◆ Exercise: Give back the entries verbatim.
--- Supplied records ---
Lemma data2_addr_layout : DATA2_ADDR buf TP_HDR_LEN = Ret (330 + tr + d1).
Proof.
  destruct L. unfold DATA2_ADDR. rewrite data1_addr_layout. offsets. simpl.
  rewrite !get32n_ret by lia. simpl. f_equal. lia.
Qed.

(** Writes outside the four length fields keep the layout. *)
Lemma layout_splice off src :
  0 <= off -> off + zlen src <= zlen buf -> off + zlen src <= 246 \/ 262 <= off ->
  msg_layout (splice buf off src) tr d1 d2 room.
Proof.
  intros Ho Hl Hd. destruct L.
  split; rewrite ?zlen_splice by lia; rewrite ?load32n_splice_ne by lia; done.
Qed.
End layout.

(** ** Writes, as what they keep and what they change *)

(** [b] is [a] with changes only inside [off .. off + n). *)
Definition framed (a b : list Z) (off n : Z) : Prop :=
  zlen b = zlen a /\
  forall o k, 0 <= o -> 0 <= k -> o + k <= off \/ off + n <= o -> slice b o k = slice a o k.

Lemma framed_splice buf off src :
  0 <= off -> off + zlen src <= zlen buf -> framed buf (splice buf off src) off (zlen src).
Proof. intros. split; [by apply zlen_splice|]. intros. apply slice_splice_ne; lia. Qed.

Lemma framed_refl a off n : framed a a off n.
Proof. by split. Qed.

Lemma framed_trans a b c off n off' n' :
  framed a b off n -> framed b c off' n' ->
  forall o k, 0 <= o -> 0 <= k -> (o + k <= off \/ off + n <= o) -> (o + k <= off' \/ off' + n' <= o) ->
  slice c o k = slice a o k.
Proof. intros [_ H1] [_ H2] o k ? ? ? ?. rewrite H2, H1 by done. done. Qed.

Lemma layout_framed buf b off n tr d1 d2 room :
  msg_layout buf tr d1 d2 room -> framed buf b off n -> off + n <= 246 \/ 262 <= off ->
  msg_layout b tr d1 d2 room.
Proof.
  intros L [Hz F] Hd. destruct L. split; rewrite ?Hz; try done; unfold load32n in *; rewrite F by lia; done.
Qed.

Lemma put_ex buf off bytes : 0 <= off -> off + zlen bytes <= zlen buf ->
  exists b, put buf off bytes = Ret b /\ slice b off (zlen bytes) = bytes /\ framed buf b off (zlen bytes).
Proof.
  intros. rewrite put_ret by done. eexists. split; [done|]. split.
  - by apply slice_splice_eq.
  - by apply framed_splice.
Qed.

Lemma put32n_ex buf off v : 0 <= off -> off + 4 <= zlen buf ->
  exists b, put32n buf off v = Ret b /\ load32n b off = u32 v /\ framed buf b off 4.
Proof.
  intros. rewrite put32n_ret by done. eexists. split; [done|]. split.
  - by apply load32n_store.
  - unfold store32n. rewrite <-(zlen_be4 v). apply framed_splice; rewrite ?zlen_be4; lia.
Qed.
---
◆ Answer to this problem:
Lemma data2_addr_layout : DATA2_ADDR buf TP_HDR_LEN = Ret (330 + tr + d1).
Proof.
  destruct L. unfold DATA2_ADDR. rewrite data1_addr_layout. offsets. simpl.
  rewrite !get32n_ret by lia. simpl. f_equal. lia.
Qed.

(** Writes outside the four length fields keep the layout. *)
Lemma layout_splice off src :
  0 <= off -> off + zlen src <= zlen buf -> off + zlen src <= 246 \/ 262 <= off ->
  msg_layout (splice buf off src) tr d1 d2 room.
Proof.
  intros Ho Hl Hd. destruct L.
  split; rewrite ?zlen_splice by lia; rewrite ?load32n_splice_ne by lia; done.
Qed.
End layout.

(** ** Writes, as what they keep and what they change *)

(** [b] is [a] with changes only inside [off .. off + n). *)
Definition framed (a b : list Z) (off n : Z) : Prop :=
  zlen b = zlen a /\
  forall o k, 0 <= o -> 0 <= k -> o + k <= off \/ off + n <= o -> slice b o k = slice a o k.

Lemma framed_splice buf off src :
  0 <= off -> off + zlen src <= zlen buf -> framed buf (splice buf off src) off (zlen src).
Proof. intros. split; [by apply zlen_splice|]. intros. apply slice_splice_ne; lia. Qed.

Lemma framed_refl a off n : framed a a off n.
Proof. by split. Qed.

Lemma framed_trans a b c off n off' n' :
  framed a b off n -> framed b c off' n' ->
  forall o k, 0 <= o -> 0 <= k -> (o + k <= off \/ off + n <= o) -> (o + k <= off' \/ off' + n' <= o) ->
  slice c o k = slice a o k.
Proof. intros [_ H1] [_ H2] o k ? ? ? ?. rewrite H2, H1 by done. done. Qed.

Lemma layout_framed buf b off n tr d1 d2 room :
  msg_layout buf tr d1 d2 room -> framed buf b off n -> off + n <= 246 \/ 262 <= off ->
  msg_layout b tr d1 d2 room.
Proof.
  intros L [Hz F] Hd. destruct L. split; rewrite ?Hz; try done; unfold load32n in *; rewrite F by lia; done.
Qed.

Lemma put_ex buf off bytes : 0 <= off -> off + zlen bytes <= zlen buf ->
  exists b, put buf off bytes = Ret b /\ slice b off (zlen bytes) = bytes /\ framed buf b off (zlen bytes).
Proof.
  intros. rewrite put_ret by done. eexists. split; [done|]. split.
  - by apply slice_splice_eq.
  - by apply framed_splice.
Qed.

Lemma put32n_ex buf off v : 0 <= off -> off + 4 <= zlen buf ->
  exists b, put32n buf off v = Ret b /\ load32n b off = u32 v /\ framed buf b off 4.
Proof.
  intros. rewrite put32n_ret by done. eexists. split; [done|]. split.
  - by apply load32n_store.
  - unfold store32n. rewrite <-(zlen_be4 v). apply framed_splice; rewrite ?zlen_be4; lia.
Qed.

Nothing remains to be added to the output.